The results of the Jarque–Bera normality test indicate that the residual p-value is 0.173, so the null hypothesis that the residuals are normally distributed is not rejected. This indicates that the data support the assumption of residual normality. The results of the linearity tests, using the Ramsey RESET test, showed that the p-value was 0.332, indicating that the null hypothesis of adequate model specification was not rejected. In heteroscedasticity tests, we test whether the residual variance is constant using the Breusch–Pagan test. The test produced a p-value of 0.509, so the hypothesis of zero homoscedasticity was not rejected. This indicates that there is no significant heteroscedasticity in the final model. The results of the multicollinearity test using the Variance Inflation Factor (VIF) indicated a relatively low VIF value, well below the specified threshold, suggesting no multicollinearity.

This study aims to analyse the short-term and long-term dynamic relationships between renewable energy consumption, economic growth, trade openness, FDI, and CO₂ emissions in Indonesia from 2000 to 2023. Using the ECM, this study provides new empirical evidence regarding the dynamics and speed of adjustment in Indonesia's economic and environmental systems.

The results of the analysis indicate that, in the short term, renewable energy and trade openness have a mitigating effect on emissions.
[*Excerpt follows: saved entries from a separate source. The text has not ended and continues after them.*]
Lemma ex_grown_represents :
  exists l, wf_handle ex_grown.2 ex_grown.1 /\ represents ex_grown.2 ex_grown.1 l.
Proof.
  unfold ex_grown. destruct (run_ops _ ex_handle ex_file_world) as [xs [h w]] eqn:Hr.
  assert (Hok : is_Some (run_ops [OpWrite (bytes_of "abc"); OpTruncate 8] ex_handle ex_file_world).1)
    by (vm_compute; eauto).
  rewrite Hr in Hok. destruct Hok as [ys Hys]. cbn [fst snd] in *. subst xs.
  destruct (run_refines [OpWrite (bytes_of "abc"); OpTruncate 8] ex_handle [] ex_file_world ys h w (proj1 ex_represents) (proj2 ex_represents)
    eq_refl ltac:(repeat constructor; by vm_compute) Hr) as (l & _ & _ & Hwf & Hrep & _).
  by exists l.
Qed.

(** The read of the gap is short, the read of what was written is not. *)
Lemma panics_iff_short_read_witness :
  short_op ex_grown.2 ex_grown.1 (OpPread 2 5) /\ ~ short_op ex_grown.2 ex_grown.1 (OpPread 3 0).
Proof.
  destruct ex_grown_represents as (l & Hwf & Hrep). assert (Hu : up ex_grown.2) by (by vm_compute).
  split.
  - apply (panics_iff_short_read (OpPread 2 5) ex_grown.1 l ex_grown.2 Hwf Hrep Hu ltac:(by vm_compute)).
    vm_compute. reflexivity.
  - intros Hs.
    apply (panics_iff_short_read (OpPread 3 0) ex_grown.1 l ex_grown.2 Hwf Hrep Hu ltac:(by vm_compute)) in Hs.
    vm_compute in Hs. discriminate Hs.
Defined.

(** A handle with a staged write, and what syncing it gives. *)
Definition ex_dirty : ExHandle * MemWorld :=
  (run_op (OpWrite (bytes_of "hello world")) (ex_handle, ex_file_world)).2.
Definition ex_bytes : list byte := bytes_of "hello world".

Lemma ex_dirty_represents :
  wf_handle ex_dirty.2 ex_dirty.1 /\ represents ex_dirty.2 ex_dirty.1 ex_bytes /\
  client ex_dirty.1 = ReadWrite ex_db /\ clean ex_dirty.1 = false.
Proof.
  destruct ex_represents as [Hwf Hrep].
  unfold ex_dirty. destruct (run_op _ _) as [r [h w]] eqn:Hr.
  destruct (step_write ex_bytes ex_handle [] ex_file_world r h w Hwf Hrep eq_refl Hr)
    as (l & _ & Habs & ? & ? & _ & (Hc & _)).
  assert (Hclean : clean h = false).
  { change h with (Ok (E:=Error) OUnit, (h, w)).2.1. assert (Heq : (h, w) = (r, (h, w)).2) by done.
    rewrite Heq, <-Hr. by vm_compute. }
  split_and!; [done| |done|done]. by assert (l = ex_bytes) as <- by (by apply (f_equal bytes) in Habs).
Qed.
The positive impact of trade in the short term suggests that the benefits of faster technology transfer through imports are evident. In the long term, renewable energy consumption has proven to be the most significant factor in reducing CO₂ emissions. Conversely, economic growth has been shown to increase CO₂ emissions significantly. The variable of FDI can increase CO₂ emissions in the short and long term, which confirms that Indonesia is still in a carbon-intensive development phase and supports the pollution haven hypothesis.

The error correction mechanism is the most crucial finding of this study, namely, the existence of a high-speed and overshooting error correction mechanism. This indicates that the economic and environmental systems in Indonesia are very responsive to shocks.

The results of the study have important policy implications for the Indonesian government in designing an effective sustainable development strategy, namely, (1) prioritising the acceleration of renewable energy. Given its substantial impact in reducing emissions, the government must place the energy transition as a top priority. The necessary policies include simplifying regulations, offering attractive fiscal incentives for renewable energy investors, and developing network infrastructure to support the intermittent integration of renewable energy sources. (2) FDI is sought to go towards the green sector. The results show that FDI contributes to increased emissions, serving as a strong signal for governments to reform their investment policies. It is necessary to implement strict green investment criteria, where investment incentives should be associated with environmental performance. Governments can create green investments to attract FDI to sectors that support low-carbon economies, such as electric vehicle manufacturing, energy efficiency, and the recycling industry. (3) Encourage green economic growth. The positive relationship between economic growth and emissions highlights the need for a paradigm shift from conventional growth to sustainable or green growth. Policies should be geared towards promoting clean technology innovation, supporting the circular economy, and implementing policy instruments such as carbon taxes or cap-and-trade to internalize the environmental costs of economic activities. And (4) prudent policy calibration. The high speed of system adjustment implies that policies must be designed and implemented with great care. Drastic policy changes can trigger unwanted volatility. A more gradual approach, accompanied by a strong monitoring and evaluation mechanism, is more advisable to ensure stability while still moving towards long-term goals.